The pain of stinging blows on her face made her angrily aware of F'lar's disturbing proximity. His eyes were wild, his mouth distorted.
"Think with her. She cannot go between. Stay with her."
Trembling at the thought of losing Ramoth between, Lessa sought the dragon, still locked wing to wing with Mnementh.
The mating passion of the two dragons at that moment spiraled wide to include Lessa. A tidal wave rising relentlessly from the sea of her soul flooded Lessa. With a longing cry she clung to F'lar. She felt his body rock-firm against hers, his hard arms lifting her up, his mouth fastening mercilessly on hers as she drowned deep in another unexpected flood of desire.

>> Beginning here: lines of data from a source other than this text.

(* ===== verification/Movement.v ===== *)
(** * Mouse movement under back-pressure ([input/movement_queue.rs], [mouse_accumulator.rs])

    Two coalescers between a fast mouse and a slow output: per USB interface, and per BLE
    host.  Movement that cannot be sent yet is summed in 32 bits and handed out in report
    sized pieces; button changes are never merged into older movement. *)

From S2P Require Import Prelude Input Reports.

(** ** Axes

    The four [i32] sums [x], [y], [wheel] and [pan] of a pending slot are kept as one
    [MouseMovement]; [saturated] is the statistics counter both files thread through. *)

(** [add_axis] (and [saturating_add] of the BLE side). *)
Definition add_axis (current delta saturated : Z) : Z * Z :=
  if decide (i32_ok (current + delta)) then (current + delta, saturated)
  else (clamp I32_MIN I32_MAX (current + delta), u32_saturating_add saturated 1).

(** [take_axis_i16] and [take_axis_i8]: the part handed out and what is left. *)
Definition take_axis_i16 (value : Z) : Z * Z :=
  let output := clamp I16_MIN I16_MAX value in (output, value - output).
Definition take_axis_i8 (value : Z) : Z * Z :=
  let output := clamp I8_MIN I8_MAX value in (output, value - output).

Definition add_movement (sum m : MouseMovement) (saturated : Z) : MouseMovement * Z :=
  let '(x, saturated) := add_axis (move_x sum) (move_x m) saturated in
  let '(y, saturated) := add_axis (move_y sum) (move_y m) saturated in
  let '(wheel, saturated) := add_axis (move_wheel sum) (move_wheel m) saturated in
  let '(pan, saturated) := add_axis (move_pan sum) (move_pan m) saturated in
  (mkMouseMovement x y wheel pan, saturated).

Definition take_movement (sum : MouseMovement) : MouseMovement * MouseMovement :=
  let '(x, x') := take_axis_i16 (move_x sum) in
  let '(y, y') := take_axis_i16 (move_y sum) in
  let '(wheel, wheel') := take_axis_i8 (move_wheel sum) in
  let '(pan, pan') := take_axis_i8 (move_pan sum) in
  (mkMouseMovement x y wheel pan, mkMouseMovement x' y' wheel' pan').

Definition movement_left (sum : MouseMovement) : bool :=
  bool_decide (move_x sum ≠ 0) || bool_decide (move_y sum ≠ 0) ||
  bool_decide (move_wheel sum ≠ 0) || bool_decide (move_pan sum ≠ 0).

Record CoalescerStats := mkStats { reports_coalesced : Z; movement_saturated : Z }.
#[export] Instance eta_CoalescerStats : Eta CoalescerStats :=
  λ r, mkStats (reports_coalesced r) (movement_saturated r).

(** ** [UsbMovementCoalescer] *)

Record PendingMovement := mkPendingMovement {
  pv_device_id : Z;
  pv_interface_id : Z;
  pv_buttons : Z;
  pv_sum : MouseMovement;
  pv_pending : bool
}.

Definition PendingMovement_empty : PendingMovement :=
  mkPendingMovement 0 0 0 MouseMovement_neutral false.

Inductive CoalescerError := NotMovementOnly | InterfaceCapacity.

Record UsbMovementCoalescer := mkCoalescer {
  um_pending : list PendingMovement;
  um_stats : CoalescerStats
}.

Definition UsbMovementCoalescer_new (n : nat) : UsbMovementCoalescer :=
  mkCoalescer (replicate n PendingMovement_empty) (mkStats 0 0).

(** The slot of an interface: the pending one, or else the first free one. *)
Definition coalescer_slot (self : UsbMovementCoalescer) (interface : Z) : option nat :=
  match position (λ p, pv_pending p && bool_decide (pv_interface_id p = interface))
          (um_pending self) with
  | Some i => Some i
  | None => position (λ p, negb (pv_pending p)) (um_pending self)
  end.

Definition coalescer_push (self : UsbMovementCoalescer) (frame : StandardInputFrame)
  : Result CoalescerError UsbMovementCoalescer :=
  match sif_mouse frame with
  | None => Err NotMovementOnly
  | Some mouse =>
      if is_some (sif_keyboard frame) || is_some (sif_consumer frame)
         || bool_decide (mouse_movement mouse = MouseMovement_neutral)
      then Err NotMovementOnly
      else match coalescer_slot self (sif_interface_id frame) with
      | None => Err InterfaceCapacity
      | Some index =>
          match um_pending self !! index with
          | None => Err InterfaceCapacity
          | Some p =>
              let finish p stats :=
                let '(sum, sat) :=
                  add_movement (pv_sum p) (mouse_movement mouse) (movement_saturated stats) in
                Ok (mkCoalescer
                      (<[index := mkPendingMovement (pv_device_id p) (pv_interface_id p)
                                    (pv_buttons p) sum true]> (um_pending self))
                      (stats <| movement_saturated := sat |>)) in
              if pv_pending p then
                if bool_decide (pv_device_id p ≠ sif_device_id frame)
                   || bool_decide (pv_buttons p ≠ mouse_buttons mouse)
                then Err NotMovementOnly
                else finish p (um_stats self
                       <| reports_coalesced ::= λ n, u32_saturating_add n 1 |>)
              else finish (mkPendingMovement (sif_device_id frame) (sif_interface_id frame)
                             (mouse_buttons mouse) (pv_sum p) true) (um_stats self)
          end
      end
  end.
Definition MirrorControlResponse_encode (m : MirrorControlResponse) (out : list Z)
  : list Z * Result MessageError nat :=
  let len := (CONTROL_RESPONSE_HEADER_LEN + length (cres_data m))%nat in
  if decide (length out < len)%nat then (out, Err InvalidLength)
  else
    let out := blit 0 (u32_to_le_bytes (cres_request_id m)) out in
    let out := blit 4 [ControlStatus_code (cres_status m)] out in
    let out := blit 5 (u16_to_le_bytes (as_u16 (Z.of_nat (length (cres_data m))))) out in
    (blit 7 (cres_data m) out, Ok len).

Definition MirrorControlResponse_decode (bytes : list Z)
  : Result MessageError MirrorControlResponse :=
  if decide (length bytes < CONTROL_RESPONSE_HEADER_LEN)%nat then Err InvalidLength
  else if decide (read_u16 (slice 5 7 bytes) ≠
                  Z.of_nat (length bytes - CONTROL_RESPONSE_HEADER_LEN))
  then Err InvalidLength
  else
    let? status := ControlStatus_of (byte_at bytes 4) in
    MirrorControlResponse_new (read_u32 (take 4 bytes)) status (drop 7 bytes).

(** ** Profile messages *)

Record ProfileBegin := mkProfileBegin {
  pb_transfer_id : Z; pb_total_length : Z; pb_crc32 : Z; pb_profile_hash : Z
}.
#[export] Instance ProfileBegin_eq_dec : EqDecision ProfileBegin.
Proof. solve_decision. Defined.

Definition ProfileBegin_encode (m : ProfileBegin) : list Z :=
  u32_to_le_bytes (pb_transfer_id m) ++ u32_to_le_bytes (pb_total_length m) ++
  u32_to_le_bytes (pb_crc32 m) ++ u32_to_le_bytes (pb_profile_hash m).

Definition ProfileBegin_decode (bytes : list Z) : Result MessageError ProfileBegin :=
  if decide (length bytes ≠ PROFILE_BEGIN_WIRE_LEN) then Err InvalidLength
  else Ok (mkProfileBegin (read_u32 (slice 0 4 bytes)) (read_u32 (slice 4 8 bytes))
             (read_u32 (slice 8 12 bytes)) (read_u32 (slice 12 16 bytes))).

(** [ProfileChunk] borrows its data; [ProfileChunkData] copies it. *)
Record ProfileChunk := mkProfileChunk { pc_transfer_id : Z; pc_offset : Z; pc_data : list Z }.

Definition ProfileChunk_decode (bytes : list Z) : Result MessageError ProfileChunk :=
  if decide (PROFILE_CHUNK_HEADER_LEN ≤ length bytes ≤
             PROFILE_CHUNK_HEADER_LEN + PROFILE_CHUNK_MAX_DATA_LEN)%nat
  then Ok (mkProfileChunk (read_u32 (slice 0 4 bytes)) (read_u32 (slice 4 8 bytes))
             (drop PROFILE_CHUNK_HEADER_LEN bytes))
  else Err InvalidLength.
(** Every push in turn. *)
Fixpoint push_fragments (a : Assembler T) (fs : list (Fragment T))
  : Assembler T * list (Result ControlFragmentError (option M)) :=
  match fs with
  | [] => (a, [])
  | f :: fs =>
      let '(a, r) := asm_push finish a f in
      let '(a, rs) := push_fragments a fs in (a, r :: rs)
  end.

(** What a sender queues (as [DeviceLink::queue_next_control_request_fragment] does):
    fragments from [off] on, each starting where the one before ended, up to the one
    flagged last.  Every fragment but an empty one carries data, so [length data + 1] is
    enough fuel. *)
Fixpoint fragments_from (fuel : nat) (id : Z) (tag : T) (data : list Z) (off : nat)
  : list (Fragment T) :=
  match fuel with
  | O => []
  | S fuel =>
      match fragment_from id tag data off with
      | Err _ => []
      | Ok f =>
          f :: if has_flag (frag_flags f) CONTROL_FRAGMENT_LAST then []
               else fragments_from fuel id tag data (off + length (frag_data f))
      end
  end.

Definition all_fragments (id : Z) (tag : T) (data : list Z) : list (Fragment T) :=
  fragments_from (S (length data)) id tag data 0.

(** The assembler has the first [off] bytes of [data] and waits for the rest. *)
Definition waiting (a : Assembler T) (id : Z) (tag : T) (data : list Z) (off : nat) : Prop :=
  length (asm_data a) = CONTROL_DATA_MAX_LEN ∧
  (off = 0%nat ∨
   asm_request_id a = Some id ∧ asm_tag a = tag ∧ asm_total_length a = Z.of_nat (length data) ∧
   asm_next_offset a = Z.of_nat off ∧ take off (asm_data a) = take off data).

Lemma take_blit_extend (arr d : list Z) off :
  (off + length d ≤ length arr)%nat →
  take (off + length d) (blit off d arr) = take off arr ++ d.
Proof.
  intros Hl. unfold blit. rewrite app_assoc.
  rewrite take_app_le by (rewrite length_app, length_take; lia).
  apply take_ge. rewrite length_app, length_take. lia.
Qed.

"Now! We bring them safely home," he murmured.
Dragonman, dragonman,
Between thee and thine,
Share me that glimpse of love
Greater than mine.
F''LAR CAME suddenly awake. He listened attentively, heard and was reassured by Mnementh's gratified rumble. The bronze was perched on the ledge outside the queen's weyr. All was peacefully in order in the Bowl below.
Peaceful but different. F'lar, through Mnementh's eyes and senses, perceived this instantly. There was an overnight change in the Weyr. F'lar permitted himself a satisfied grin at the previous day's tumultuous events. Something might have gone wrong.
Something nearly did, Mnementh reminded him.
Who had called K'net and himself back? F'lar mused again. Mnementh only repeated that he had been called back. Why wouldn't he identify the informer?
A nagging worry intruded on F'lar's waking ruminations.
"Did F'nor remember to . . ." he began aloud.
F'nor never forgets your orders, Mnementh reassured him testily. Canth told me that the sighting at dawn today puts the Red Star at the top of the Eye Rock. The sun is still off. too.
F'lar ran impatient fingers through his hair. "At the top of the Eye Rock. Closer, and closer the Red Star came," just as the Old Records predicted. And that dawn when the Star gleamed scarlet at the watcher through the Eye Rock heralded a dangerous passing and ... the Threads.
There was certainly no other explanation for that careful arrangement of gigantic stones and special rocks on Benden Peak. Nor for its counterpart on the eastern walls of each of the five abandoned Weyrs.
First, the Finger Rock on which the rising sun balanced briefly at dawn at the winter solstice. Then, two dragon lengths behind it, the rectangular, enormous Star Stone, chest-high to a tall man, its polished surface incised by two arrows, one pointing due east toward the Finger Rock, the other slightly north of due east, aimed directly at the Eye Rock, so ingeniously and immovably set into the Star Stone.
One dawn. in the not too distant future, he would look through the Eye Rock and meet the baleful blink of the Red Star. And then ...
Sounds of vigorous splashing interrupted F'lar's reflections. He grinned again as he realized it was the girl bathing. She certainly cleaned up pretty, and undressed . . . He stretched with leisurely recollection, reviewing what his reception from that quarter might be. She ought to have no complaints at all. What a flight! He chuckled softly.
Mnementh commented from the safety of his ledge that F'lar had better watch his step with Lessa.